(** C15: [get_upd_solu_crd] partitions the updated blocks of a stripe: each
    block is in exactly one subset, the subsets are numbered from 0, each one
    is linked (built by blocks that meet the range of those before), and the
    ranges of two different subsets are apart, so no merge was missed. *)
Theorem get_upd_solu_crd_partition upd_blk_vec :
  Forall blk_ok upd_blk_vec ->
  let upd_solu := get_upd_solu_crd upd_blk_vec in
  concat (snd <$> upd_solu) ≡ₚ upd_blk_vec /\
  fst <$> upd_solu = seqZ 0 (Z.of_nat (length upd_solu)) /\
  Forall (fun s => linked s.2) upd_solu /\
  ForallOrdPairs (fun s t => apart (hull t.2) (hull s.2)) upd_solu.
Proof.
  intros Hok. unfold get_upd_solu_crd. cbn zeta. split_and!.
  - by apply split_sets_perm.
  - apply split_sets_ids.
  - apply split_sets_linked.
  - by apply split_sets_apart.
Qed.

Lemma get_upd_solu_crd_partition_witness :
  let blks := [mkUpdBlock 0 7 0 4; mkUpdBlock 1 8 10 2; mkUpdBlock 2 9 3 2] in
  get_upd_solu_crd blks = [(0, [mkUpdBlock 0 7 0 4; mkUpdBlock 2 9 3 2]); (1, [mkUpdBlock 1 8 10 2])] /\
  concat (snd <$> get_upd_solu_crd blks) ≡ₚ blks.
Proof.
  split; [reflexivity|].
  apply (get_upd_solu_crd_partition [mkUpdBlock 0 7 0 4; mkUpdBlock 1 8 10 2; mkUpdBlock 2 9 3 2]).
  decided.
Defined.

* * *

WHAT IS BEING ASKED
Everything from the line that contains "- apply split_sets_linked." through the end of the records must be duplicated exactly, and nothing outside that range.

RESPONSE AREA
  - apply split_sets_linked.
  - by apply split_sets_apart.
Qed.

Lemma get_upd_solu_crd_partition_witness :
  let blks := [mkUpdBlock 0 7 0 4; mkUpdBlock 1 8 10 2; mkUpdBlock 2 9 3 2] in
  get_upd_solu_crd blks = [(0, [mkUpdBlock 0 7 0 4; mkUpdBlock 2 9 3 2]); (1, [mkUpdBlock 1 8 10 2])] /\
  concat (snd <$> get_upd_solu_crd blks) ≡ₚ blks.
Proof.
  split; [reflexivity|].
  apply (get_upd_solu_crd_partition [mkUpdBlock 0 7 0 4; mkUpdBlock 1 8 10 2; mkUpdBlock 2 9 3 2]).
  decided.
Defined.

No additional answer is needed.